Recent investigations have confirmed that autophagy plays a pivotal role in the progression of chronic liver disease (Wang et al. 2017; Liu et al. 2018). However, few studies have focused on the relationship between autophagy and the physical function of CK19-positive HPCs. In this study, we found the autophagy-related protein Atg5 to be highly expressed in human fibrotic liver tissue and in the mouse CDE liver injury model and was present in CK19-positive ductular reaction cells. Further investigation proved that the number of autophagosomes was higher in human fibrotic liver samples and the mouse CDE liver injury model than in normal liver tissue from humans and mice.
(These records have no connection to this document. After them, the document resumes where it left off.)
(** The token a call returns ([None] when it returns none: at the end of
    the input, or because it raises). *)
Definition token (l : lexer) : list string * option LexToken * lexer :=
  match scan false (lexdata l) (lexlineno l) [] with
  | Found msgs t l' => (msgs, Some t, l')
  | AtEnd msgs l' => (msgs, None, l')
  | Failed msgs _ l' => (msgs, None, l')
  end.

(** All the calls of [token()] the parser can make on an input, in order:
    each token with the lines printed before it, then the lines printed by
    the call that returns no token. *)
Fixpoint tokens_from (fuel : nat) (l : lexer)
    : list (list string * LexToken) * list string :=
  match fuel with
  | O => ([], [])
  | S fuel' =>
      match token l with
      | (msgs, Some t, l') =>
          let '(ts, last) := tokens_from fuel' l' in ((msgs, t) :: ts, last)
      | (msgs, None, _) => ([], msgs)
      end
  end.

(** [lexer.input(data)] with [lexobj.lineno = 1]; every token takes at least
    one character, so [length data + 1] calls reach the end. *)
Definition tokenize (data : string) : list (list string * LexToken) * list string :=
  tokens_from (S (String.length data)) (Lex data 1).

(** The exception that ends the calls of [token()], if one does. *)
Fixpoint raises_from (fuel : nat) (l : lexer) : option py_error :=
  match fuel with
  | O => None
  | S fuel' =>
      match scan false (lexdata l) (lexlineno l) [] with
      | Found _ _ l' => raises_from fuel' l'
      | AtEnd _ _ => None
      | Failed _ e _ => Some e
      end
  end.

Definition tokenize_raises (data : string) : option py_error :=
  raises_from (S (String.length data)) (Lex data 1).

(** The number of end-of-line tokens in a list of tokens. *)
Definition line_breaks (toks : list (list string * LexToken)) : Z :=
  Z.of_nat (length (List.filter (fun x => match type (snd x) with
                                          | T_NEWLINE => true
                                          | _ => false
                                          end) toks)).

End Lexer.

(* ===================================================================== *)
(** * The grammar *)
(* ===================================================================== *)

Module Grammar.
Import Lexer.

Inductive nonterminal : Type :=
| N_start
| N_program | N_line | N_uh | N_empty_or_space | N_register_declaration
| N_number | N_label | N_register | N_command
| N_replace | N_append | N_rip | N_multiply | N_chop | N_push | N_pull
| N_print | N_put | N_registers | N_pick | N_compare | N_superior | N_jump.

Inductive symbol : Type :=
| T (t : terminal)
| N (n : nonterminal).

(** The grammar functions of the source, one per [p_...] definition. *)
Inductive rule : Type :=
| p_start
| p_program | p_program_error | p_line | p_uh | p_empty_or_space
| p_register_declaration | p_number | p_label | p_register | p_command
| p_replace | p_append | p_rip | p_multiply | p_chop | p_push | p_pull
| p_print | p_put | p_registers | p_pick | p_compare | p_superior | p_jump.

Record production : Type := Prod {
  callable : rule;
  lhs : nonterminal;
  rhs : list symbol
}.

Definition binary (f : rule) (n : nonterminal) (kw : terminal) : production :=
  Prod f n [T kw; T T_HYPHEN; N N_register; T T_HYPHEN; N N_register].

Definition unary (f : rule) (n : nonterminal) (kw : terminal) (arg : nonterminal)
    : production :=
  Prod f n [T kw; T T_HYPHEN; N arg].

(** The four shapes of [compare] and [superior]. *)
Definition comparison (f : rule) (n : nonterminal) (kw : terminal) : list production :=
  let base := [T kw; T T_HYPHEN; N N_register; T T_HYPHEN; N N_register] in
  [ Prod f n base;
    Prod f n (base ++ [T T_QUESTION_MARK]);
    Prod f n (base ++ [T T_HYPHEN; N N_label; T T_EXCLAMATION_MARK]);
    Prod f n (base ++ [T T_HYPHEN; N N_label; T T_EXCLAMATION_MARK;
                       T T_QUESTION_MARK]) ].
Lemma process_autopilot_versions_set (ms : list mavlink_message_t)
  (d : DeviceImpl) :
  _target_uuid d <> 0 ->
  process_autopilot_versions ms d =
  (tt, d,
   map (fun _ => DebugLog "Error: UUID changed")
     (filter (fun m => negb (_target_uuid d
                             =? uid (mavlink_msg_autopilot_version_decode m)))
        ms)).
Proof.
  intro Hset. unfold process_autopilot_versions.
  induction ms as [|m ms IH]; [reflexivity|].
  rewrite for_each_cons, process_autopilot_version_run. cbv zeta.
  apply Z.eqb_neq in Hset. rewrite Hset. cbn [filter].
  destruct (negb (_target_uuid d
                  =? uid (mavlink_msg_autopilot_version_decode m)));
    unfold after, trace; cbn [fst snd app map]; now rewrite IH.
Qed.

(** C5 (as the code has it). When the first capability report handled
    carries a unique id other than zero, the stored unique id is that
    id after it and after every later report: the parent is notified of
    the discovery once, with that id, and every later report that
    carries another id leaves the stored id as it is and writes the
    debug message "Error: UUID changed". (Zero is the value of an unset
    unique id: a report with uid 0 leaves the id unset.) *)
Theorem unique_id_set_by_first_report (message : mavlink_message_t)
  (ms : list mavlink_message_t) (d : DeviceImpl) :
  _target_uuid d = 0 ->
  uid (mavlink_msg_autopilot_version_decode message) <> 0 ->
  let u := uid (mavlink_msg_autopilot_version_decode message) in
  let r := process_autopilot_versions (message :: ms) d in
  _target_uuid (after r) = u
  /\ trace r =
     NotifyOnDiscover u
     :: map (fun _ => DebugLog "Error: UUID changed")
          (filter
             (fun m =>
                negb (u =? uid (mavlink_msg_autopilot_version_decode m)))
             ms).
Proof.
  intros Hunset Hu u r. subst r. unfold process_autopilot_versions.
  rewrite for_each_cons_after, for_each_cons_trace.
  rewrite process_autopilot_version_run. cbv zeta.
  rewrite Hunset, Z.eqb_refl. fold u.
  set (flag := negb (Z.land (capabilities
                               (mavlink_msg_autopilot_version_decode message))
                       MAV_PROTOCOL_CAPABILITY_MISSION_INT =? 0)).
  change (after (tt, set_target_uuid u flag d, [NotifyOnDiscover u]))
    with (set_target_uuid u flag d).
  change (trace (tt, set_target_uuid u flag d, [NotifyOnDiscover u]))
    with [NotifyOnDiscover u].
  pose proof (process_autopilot_versions_set ms (set_target_uuid u flag d) Hu)
    as Hrest.
  unfold process_autopilot_versions in Hrest. rewrite Hrest.
  split; reflexivity.
Qed.
(** Every promise of the array is that of a request sent, or the rejected
    promise of a commute fetch that could not read the home. *)
Lemma commute_promise_inv (w : World) (payload : Config)
    (ds : list Destination.t) (p : Promise.t FetchResult.t) :
  In p (commutePromises w payload ds) ->
  (exists k request after,
     nth_error (commuteRequests payload ds) k = Some request
     /\ p = Promise.andThen (network w k request) after)
  \/ (exists e,
        homeOf payload = inl e /\ ds <> []
        /\ p = Promise.mk 0%nat (Promise.Rejected e)).
Proof.
  destruct (homeOf payload) as [e | h] eqn:Hhome.
  - unfold commutePromises, commuteRequests, timeToWorkPromises,
      timeToWorkRequests. rewrite Hhome.
    intros [<- | Hin].
    + left. now exists 0%nat, (nextBusRequest payload), nextBusResult.
    + right. exists e. apply in_map_iff in Hin. destruct Hin as [d [<- Hd]].
      repeat split. intros ->. destruct Hd.
  - destruct (commute_calls w payload h ds (or_introl Hhome)) as [-> ->].
    intros Hin. left. now apply batch_promise_inv.
Qed.

(** Every request sent has its promise in the array. *)
Lemma commute_promise_of_request (w : World) (payload : Config)
    (ds : list Destination.t) (k : nat) (request : AxiosConfig) :
  nth_error (commuteRequests payload ds) k = Some request ->
  exists after,
    In (Promise.andThen (network w k request) after)
      (commutePromises w payload ds).
Proof.
  destruct (homeOf payload) as [e | h] eqn:Hhome.
  - unfold commutePromises, commuteRequests, timeToWorkRequests.
    rewrite Hhome. destruct k as [|[|k]]; try discriminate.
    intros Hk. cbn [nth_error] in Hk.
    assert (request = nextBusRequest payload) by congruence. subst request.
    exists nextBusResult. now left.
  - destruct (commute_calls w payload h ds (or_introl Hhome)) as [-> ->].
    intros Hk. destruct (batch_promise w _ _ _ Hk) as [after Hp].
    exists after. now apply nth_error_In with k.
Qed.

(** The four ways an invocation can go. *)
Lemma entry_cases (w : World) (notification : string) (payload : Config) :
  (shouldWeFetchCommuteData (clock w) payload = false
   /\ run (socketNotificationReceived notification payload) w
      = (Returned tt, [SocketNotification TEAR_DOWN_DOM None]))
  \/ (shouldWeFetchCommuteData (clock w) payload = true
      /\ notification = FETCH_STOP_SCHEDULE)
  \/ (shouldWeFetchCommuteData (clock w) payload = true
      /\ notification = FETCH_COMMUTE)
  \/ (shouldWeFetchCommuteData (clock w) payload = true
      /\ notification <> FETCH_STOP_SCHEDULE
      /\ notification <> FETCH_COMMUTE
      /\ run (socketNotificationReceived notification payload) w
         = (Returned tt, [])).
Proof.
  destruct (shouldWeFetchCommuteData (clock w) payload) eqn:Hgate.
  - destruct (String.eqb_spec notification FETCH_STOP_SCHEDULE) as [-> | Hstop];
      [tauto |].
    destruct (String.eqb_spec notification FETCH_COMMUTE) as [-> | Hcommute];
      [tauto |].
    right. right. right. repeat split; try assumption. now apply other_run.
  - left. split; [reflexivity | now apply closed_run].
Qed.

(** The requests of a commute invocation, whatever follows its [await]. *)
Lemma commute_requests (w : World) (payload : Config) :
  shouldWeFetchCommuteData (clock w) payload = true ->
  requestsOf (snd (run (socketNotificationReceived FETCH_COMMUTE payload) w))
  = match commuteDestinations (clock w) payload with
    | inl _ => [nextBusRequest payload]
    | inr ds => commuteRequests payload ds
    end.
Proof.
  intros Hgate. rewrite (commute_run w payload Hgate).
  destruct (commuteDestinations (clock w) payload) as [e | ds] eqn:Hds;
    [reflexivity |].
  cbv zeta.
  destruct (Promise.settled (Promise.all _)); cbn [snd];
    rewrite ?requestsOf_app, (commuteSent_requests _ _ _ Hds);
    simpl; now rewrite ?app_nil_r.
Qed.

(** ** The entry point *)

(** C4: when the gate is closed, a request of either kind sends nothing to
    the network and sends the module one notification, TEAR-DOWN-DOM, without
    a payload. *)
Theorem closed_gate_tears_down (w : World) (notification : string)
    (payload : Config) :
  notification = FETCH_STOP_SCHEDULE \/ notification = FETCH_COMMUTE ->
  shouldWeFetchCommuteData (clock w) payload = false ->
  requestsOf (snd (run (socketNotificationReceived notification payload) w))
  = []
  /\ notificationsOf
       (snd (run (socketNotificationReceived notification payload) w))
     = [("MMM-WmataBusSchedule-TEAR-DOWN-DOM", None)].
Proof.
  intros _ Hgate. rewrite (closed_run w notification payload Hgate).
  split; reflexivity.
Qed.

Lemma closed_gate_tears_down_witness :
  requestsOf
    (snd (run (socketNotificationReceived FETCH_COMMUTE weekdayMorning)
            (at_ saturdayAt0830 (answering 200))))
  = []
  /\ notificationsOf
       (snd (run (socketNotificationReceived FETCH_COMMUTE weekdayMorning)
               (at_ saturdayAt0830 (answering 200))))
     = [("MMM-WmataBusSchedule-TEAR-DOWN-DOM", None)].
Proof.
  apply (closed_gate_tears_down (at_ saturdayAt0830 (answering 200))
           FETCH_COMMUTE weekdayMorning).
  - right. reflexivity.
  - reflexivity.
Defined.

(** C10: a notification of any other kind does nothing at all when the gate
    is open (no request, no notification, no log), and still sends
    TEAR-DOWN-DOM when the gate is closed. *)
Theorem unknown_notification (w : World) (notification : string)
    (payload : Config) :
  notification <> FETCH_STOP_SCHEDULE ->
  notification <> FETCH_COMMUTE ->
  run (socketNotificationReceived notification payload) w
  = (Returned tt,
     if shouldWeFetchCommuteData (clock w) payload
     then []
     else [SocketNotification "MMM-WmataBusSchedule-TEAR-DOWN-DOM" None]).
Proof.
  intros Hstop Hcommute.
  destruct (shouldWeFetchCommuteData (clock w) payload) eqn:Hgate.
  - now apply other_run.
  - now apply closed_run.
Qed.
(** X28. What the form of the home page has done when its handler is done.
    It is no longer loading. Either it shows a result: then the fields are
    emptied, no error is shown, the record is the one appended to the
    registry for the URL typed in, under the custom code typed in unless that
    field was empty, and the list of recent URLs is reloaded from the new
    registry. Or it shows one of the three errors of [shortenUrl]: then the
    fields and the list are as they were, and so are the registry and its
    stored snapshot. *)
Theorem handleSubmit_outcome
    (env : Env) (fuel : nat) (s s' : HomePage.State) (w w' : World) :
  HomePage.handleSubmit env fuel s w = Some (s', w') ->
  HomePage.isLoading s' = false
  /\ match HomePage.result s' with
     | Some r =>
         HomePage.error s' = ""
         /\ HomePage.originalUrl s' = ""
         /\ HomePage.customCode s' = ""
         /\ Url.originalUrl r = HomePage.originalUrl s
         /\ Url.customCode r = negb (String.eqb (HomePage.customCode s) "")
         /\ (HomePage.customCode s <> "" -> Url.shortCode r = HomePage.customCode s)
         /\ JsMap.has (Url.shortCode r) (urls w) = false
         /\ urls w' = (urls w ++ [(Url.shortCode r, r)])%list
         /\ HomePage.recentUrls s' =
            firstn 5
              (Js.sort (fun a b => (Url.createdAt b - Url.createdAt a)%Z)
                 (JsMap.values (urls w')))
     | None =>
         (HomePage.error s' = InvalidUrl
          \/ HomePage.error s' = InvalidShortCode
          \/ HomePage.error s' = ShortCodeTaken)
         /\ HomePage.originalUrl s' = HomePage.originalUrl s
         /\ HomePage.customCode s' = HomePage.customCode s
         /\ HomePage.recentUrls s' = HomePage.recentUrls s
         /\ urls w' = urls w
         /\ same_snapshot w w'
     end.
Proof.
  unfold HomePage.handleSubmit. rewrite info_record.
  destruct (record env _ w) as [u0 w0] eqn:E0.
  assert (Hw0 : w0 = snd (record env
                  (Log.INFO, "Form submission started",
                   Some [("hasOriginalUrl",
                          JBool (Js.truthy (Some (HomePage.originalUrl s))));
                         ("hasCustomCode",
                          JBool (Js.truthy (Some (HomePage.customCode s))))],
                   Some "FORM_SUBMIT") w))
    by (now rewrite E0).
  assert (Hu0 : urls w0 = urls w) by (rewrite Hw0; apply record_urls).
  assert (Hs0 : same_snapshot w w0)
    by (unfold same_snapshot; rewrite Hw0; now rewrite record_storage_other).
  clear E0 Hw0.
  set (cc := if Js.truthy (Some (HomePage.customCode s))
             then Some (HomePage.customCode s) else None).
  destruct (shortenUrl env fuel (HomePage.originalUrl s) cc w0)
    as [[response w1] |] eqn:E1; [| discriminate].
  pose proof (shortenUrl_result env fuel _ _ _ _ _ E1) as Hspec.
  destruct (Url.data response) as [r |] eqn:Ed.
  - destruct Hspec as (Hsucc & _ & _ & Hfresh & Hurls & _ & Hurl & Hcustom
                       & _ & _ & _ & Hcode).
    rewrite Hsucc. intros H.
    pose proof (some_pair_world _ _ _ H) as Hw'.
    pose proof (some_pair_fst _ _ _ H) as Hs'. clear H.
    rewrite !bind_run, fst_ret in Hs'.
    rewrite !bind_run, snd_ret, info_record in Hw'.
    assert (Hu' : urls w' = urls w1)
      by (rewrite Hw', record_urls; apply loadRecentUrls_urls).
    rewrite Hs'. cbn [HomePage.isLoading HomePage.result HomePage.error
      HomePage.originalUrl HomePage.customCode HomePage.recentUrls].
    rewrite Hu0 in Hfresh, Hurls.
    split; [reflexivity |]. split; [reflexivity |]. split; [reflexivity |].
    split; [reflexivity |]. split; [exact Hurl |].
    split; [| split; [| split; [exact Hfresh | split]]].
    + rewrite Hcustom. subst cc. unfold Js.truthy.
      destruct (negb (String.eqb (HomePage.customCode s) "")) eqn:E;
        [exact E | reflexivity].
    + intros Hne. apply (Hcode (HomePage.customCode s)); [| exact Hne].
      subst cc. unfold Js.truthy.
      destruct (String.eqb_spec (HomePage.customCode s) ""); [contradiction |].
      reflexivity.
    + now rewrite Hu'.
    + now rewrite loadRecentUrls_fst, Hu'.
  - destruct Hspec as (Hsucc & Herr & Hurls & Hsnap).
    rewrite Hsucc. intros H.
    pose proof (some_pair_world _ _ _ H) as Hw'.
    pose proof (some_pair_fst _ _ _ H) as Hs'. clear H.
    rewrite !bind_run, fst_ret in Hs'.
    rewrite !bind_run, snd_ret, error_record in Hw'.
    rewrite Hs'. cbn [HomePage.isLoading HomePage.result HomePage.error
      HomePage.originalUrl HomePage.customCode HomePage.recentUrls].
    split; [reflexivity |]. split; [| repeat split].
    + destruct Herr as [-> | [-> | ->]]; cbn; auto.
    + now rewrite Hw', record_urls, Hurls.
    + unfold same_snapshot in *.
      rewrite Hw', record_storage_other by discriminate. congruence.
Qed.
(** * Point-of-sale cart and checkout: the [POS] component

    A shallow embedding of the sale screen of the shop-billing front end
    (the [POS] React component and the records of [types/index.ts]) and the
    properties of its cart store, totals calculator, barcode lookup and
    checkout handler.

    Numbers.  Every JavaScript [number] is a binary64 float.  Prices are
    fractional and are kept as binary64 values ([float], with the IEEE
    operations of the kernel).  Product ids, stock counts and quantities
    only ever hold integers (ids are the backend's integer keys, a quantity
    starts at 1 and moves by integer steps), which binary64 represents
    exactly below 2^53; they are kept as [Z].

    Strings.  A string is kept as the bytes of its UTF-8 encoding, so
    that the white space [trim] strips beyond ASCII can be told.

    State.  The component's [useState] cells are the fields of [POS].  A
    handler is a function from the state it runs in to the next state and
    the list of effects it performs ([alert], [console.error], HTTP
    requests).  An [async] handler is cut at its [await]: the part that
    runs on the click, and the part that runs when the request settles. *)

From Stdlib Require Import ZArith NArith List String Ascii Bool Lia Floats.
From Stdlib Require DecimalString DecimalZ DecimalPos.
Import ListNotations.

Set Warnings "-inexact-float".

Open Scope string_scope.
Open Scope list_scope.
Open Scope Z_scope.

(** ** Records of [types/index.ts] *)

Module Product.
Record t : Type := mk
  { id : Z;
    name : string;
    price : float;
    stock : Z;
    barcode : option string;
    created_at : string }.
End Product.

Module InvoiceItem.
Record t : Type := mk
  { id : Z;
    product_id : Z;
    quantity : Z;
    unit_price : float;
    product : Product.t }.
End InvoiceItem.

Module Invoice.
Record t : Type := mk
  { id : Z;
    customer_name : string;
    total_amount : float;
    tax_amount : float;
    payment_method : string;
    created_at : string;
    items : list InvoiceItem.t }.
End Invoice.

Module CartItem.
Record t : Type := mk
  { product_id : Z;
    name : string;
    price : float;
    quantity : Z }.

(** [{ ...item, quantity: q }] *)
Definition with_quantity (item : t) (q : Z) : t :=
  mk (product_id item) (name item) (price item) q.
End CartItem.

Module CheckoutRequest.
Record t : Type := mk
  { cart : list CartItem.t;
    customer_name : string;
    payment_method : string }.
End CheckoutRequest.

(** ** Numbers *)

(** The binary64 value of an integer (round to nearest even), as the
    quantity operand of [item.price * item.quantity]. *)
Definition number_of_Z (z : Z) : float :=
  SF2Prim (binary_normalize prec emax z 0 false).

(** ** Cart store

    The bodies of the updater functions passed to [setCart]. *)

Definition has_id (productId : Z) (item : CartItem.t) : bool :=
  CartItem.product_id item =? productId.

(** [addToCart]: the updater [prevCart => ...]. *)
Definition addToCart (prevCart : list CartItem.t) (product : Product.t)
  : list CartItem.t :=
  match find (has_id (Product.id product)) prevCart with
  | Some _existingItem =>
      map (fun item =>
             if has_id (Product.id product) item
             then CartItem.with_quantity item (CartItem.quantity item + 1)
             else item)
          prevCart
  | None =>
      prevCart ++
      [ CartItem.mk (Product.id product) (Product.name product)
                    (Product.price product) 1 ]
  end.

(** [updateQuantity]: the updater [prevCart => ...]. *)
Definition updateQuantity (prevCart : list CartItem.t) (productId change : Z)
  : list CartItem.t :=
  match find (has_id productId) prevCart with
  | None => prevCart
  | Some item =>
      let newQuantity := CartItem.quantity item + change in
      if newQuantity <=? 0
      then filter (fun item => negb (has_id productId item)) prevCart
      else map (fun item =>
                  if has_id productId item
                  then CartItem.with_quantity item newQuantity
                  else item)
               prevCart
  end.

(** [removeFromCart]: the updater [prevCart => ...]. *)
Definition removeFromCart (prevCart : list CartItem.t) (productId : Z)
  : list CartItem.t :=
  filter (fun item => negb (has_id productId item)) prevCart.

(** [clearCart] on the cart of the current render; [confirmed] is the
    operator's answer to [window.confirm], asked only when the cart is not
    empty. *)
Definition clearCart (cart : list CartItem.t) (confirmed : bool)
  : list CartItem.t :=
  if (0 <? List.length cart)%nat && confirmed then [] else cart.
(** * Hurriyet network packet analyzer: the [App] component

    A shallow embedding of [src/App.tsx]: the state held in the component's
    [useState] hooks, the two event listeners registered in [useEffect], the
    [startCapture] / [stopCapture] handlers, the [filteredPackets] view and
    the cells of a packet table row.

    Modelling conventions.
    - A JavaScript string is a [string]: a sequence of UTF-16 code units.
      A literal between double quotes denotes the code units of the text
      written.
    - [String.prototype.toLowerCase] follows the Unicode default case
      conversion: the simple lowercase mappings, the one-to-two mapping of
      U+0130 and the context rule for the final sigma.
    - A JavaScript number that holds an integer is a [Z]; the result of an
      arithmetic operation is a [JS.Number], which rounds to binary64 and
      has [NaN] and the infinities.
    - An optional field ([source_port?: number]) is an [option].
    - A promise returned by [invoke] settles to an [InvokeResult]; the code
      after [await] runs on the state current at that moment.
    - [console.error] appends to a list of logged lines returned next to the
      new state. *)

From Stdlib Require Import List Bool ZArith NArith Lia.
From Stdlib Require Import Decimal DecimalN DecimalPos.
From Stdlib.Strings Require Import Byte.
Import ListNotations.

Set Implicit Arguments.

(** ** Strings of UTF-16 code units *)

Definition codeUnit : Type := N.

Bind Scope N_scope with codeUnit.

Inductive string : Type :=
| EmptyString
| String (c : codeUnit) (s : string).

Fixpoint append (a b : string) : string :=
  match a with
  | EmptyString => b
  | String c a' => String c (append a' b)
  end.
Lemma get_digital_input_log (self : ADAM6XXX) (index a : Z) (st : State) :
  py_index (digital_inputs self) index = Ok a ->
  log (snd (get_digital_input self index st)) =
  log st ++ [EReadDiscreteInputs a].
Proof.
  intros Hi. unfold get_digital_input, bind, lift, call. rewrite Hi.
  now destruct (tp_read_discrete_inputs _ _ _).
Qed.

Lemma get_counter_log (self : ADAM6XXX) (index a : Z) (st : State) :
  py_index (counter_registers self) index = Ok a ->
  log (snd (get_counter self index st)) =
  log st ++ [EReadInputRegisters a 2].
Proof.
  intros Hi. unfold get_counter, bind, lift, call. rewrite Hi.
  destruct (tp_read_input_registers _ _ _ _) as [r|e]; [|reflexivity].
  now destruct (unpack2 (registers r)) as [[low high]|e].
Qed.

(** X16.  Both models lay their signals out alike, whatever the
    transport answers: output [i] is coil [16 + i], input [i] is discrete
    input [i], and counter [i] is read from the registers [2 i] and
    [2 i + 1]; the ADAM-6052 has eight of each, the ADAM-6060 six. *)
Theorem models_address_alike (ip : string) (tp : Transport) (i : Z)
  (state : bool) (st : State) :
  (0 <= i < 8 ->
   log (snd (set_digital_output (ADAM6052 ip tp) i state false st))
   = log st ++ [EWriteCoil (16 + i) state]
   /\ log (snd (get_digital_input (ADAM6052 ip tp) i st))
      = log st ++ [EReadDiscreteInputs i]
   /\ log (snd (get_counter (ADAM6052 ip tp) i st))
      = log st ++ [EReadInputRegisters (2 * i) 2])
  /\ (0 <= i < 6 ->
      log (snd (set_digital_output (ADAM6060 ip tp) i state false st))
      = log st ++ [EWriteCoil (16 + i) state]
      /\ log (snd (get_digital_input (ADAM6060 ip tp) i st))
         = log st ++ [EReadDiscreteInputs i]
      /\ log (snd (get_counter (ADAM6060 ip tp) i st))
         = log st ++ [EReadInputRegisters (2 * i) 2])
  /\ (8 <= i ->
      fst (set_digital_output (ADAM6052 ip tp) i state false st)
      = Raise IndexError)
  /\ (6 <= i ->
      fst (set_digital_output (ADAM6060 ip tp) i state false st)
      = Raise IndexError).
Proof.
  split; [|split; [|split]].
  - intros Hi.
    assert (E : i = 0 \/ i = 1 \/ i = 2 \/ i = 3 \/ i = 4 \/ i = 5
                \/ i = 6 \/ i = 7) by lia.
    repeat (destruct E as [-> | E];
            [split; [now apply set_unverified_log
                    |split; [now apply get_digital_input_log
                            |now apply get_counter_log]]|]).
    subst. split; [now apply set_unverified_log
                  |split; [now apply get_digital_input_log
                          |now apply get_counter_log]].
  - intros Hi.
    assert (E : i = 0 \/ i = 1 \/ i = 2 \/ i = 3 \/ i = 4 \/ i = 5) by lia.
    repeat (destruct E as [-> | E];
            [split; [now apply set_unverified_log
                    |split; [now apply get_digital_input_log
                            |now apply get_counter_log]]|]).
    subst. split; [now apply set_unverified_log
                  |split; [now apply get_digital_input_log
                          |now apply get_counter_log]].
  - intros Hi.
    rewrite (set_digital_output_rejects (ADAM6052 ip tp) i state false st);
      [reflexivity|].
    apply py_index_out_of_range. right. cbn. lia.
  - intros Hi.
    rewrite (set_digital_output_rejects (ADAM6060 ip tp) i state false st);
      [reflexivity|].
    apply py_index_out_of_range. right. cbn. lia.
Qed.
To investigate the correlation between autophagy and hepatic differentiation of CK19-positive HPCs, we established hepatic differentiation of HPCs in vitro, confirming that autophagy was highly activated in the progression of hepatic differentiation of HPCs. This result was similar to recent studies demonstrating that autophagy is involved in differentiation in different cells, including monocytes, satellite cells and neural stem cells (Zhang et al. 2012; Vázquez et al. 2012; García-Prat et al. 2016). In a subsequent study, we found that inhibition of autophagy by downregulation of Atg5 gene expression impaired hepatic differentiation of CK19-positive HPCs in vivo and in vitro, which is in line with previous investigations demonstrating that autophagy impairment inhibits the differentiation of stem cells, including glioma stem/progenitor cells, megakaryocytes and monocyte-macrophages (Zhao et al. 2010; Cao et al. 2015).

The Wnt/β-catenin signaling pathway is necessary for the differentiation of stem cells. Activation of Wnt/β-catenin signaling can promote the differentiation of stem cells (Shao et al. 2017; Huang et al. 2017). These results demonstrate that the Wnt/β-catenin pathway plays a vital role in regulating the differentiation of stem cells. However, the role of Wnt/β-catenin signaling in the hepatic differentiation of HPCs is unclear. We demonstrated that increased activation of Wnt/β-catenin signaling occurred during the hepatic differentiation of HPCs in vivo and vitro and that inhibiting autophagy by downregulating Atg5 gene expression suppressed activation of this pathway and then impeded the hepatic differentiation of HPCs; however, this phenomenon was reversed by overexpression of β-catenin. Although signaling cascades can reportedly modulate autophagy (Yang and Klionsky 2010), how autophagy selectively regulates the turnover of signaling molecules is largely unclear. Recent studies have revealed that autophagy stimulates the proliferation of porcine pancreatic stem cells and that this process is regulated by the canonical Wnt signaling pathway (Ren et al. 2016). Regardless, the correlation between autophagy and Wnt/β-catenin signaling during hepatic differentiation of HPCs remains unknown. In our study, we confirmed that inhibition of autophagy by downregulation of Atg5 gene expression suppressed the activation of Wnt/β-catenin signaling and impaired the hepatic differentiation of HPCs in vivo and vitro and that inhibition of β-catenin alone without inhibition of autophagy also impaired HPC differentiation. Overexpression of β-catenin rescued the impairment in the hepatic differentiation of HPCs induced by inhibition of autophagy. pGSK3β, a phosphorylated form of GSK3β, plays an important role in regulating the activation of β-catenin. In our study, Wnt/β-catenin signaling pathway was activated when pGSK3β was decreased, but that it was inhibited when pGSK3β was increased, similar to the findings of previous studies (Mao et al. 2018; Zheng et al. 2013). Upon further investigation, we found that P62 could form a complex with pGSK3β. Although the study of the mechanism underlying the hepatic differentiation of HPCs is not sufficiently comprehensive, the results are helpful to further understand the mechanism of hepatic differentiation of HPCs.

In summary, we found that autophagy promoted the hepatic differentiation of HPCs by regulating Wnt/β-catenin signaling in vivo and vitro. These findings will further increase our understanding of the molecular mechanism underlying HPC hepatic differentiation.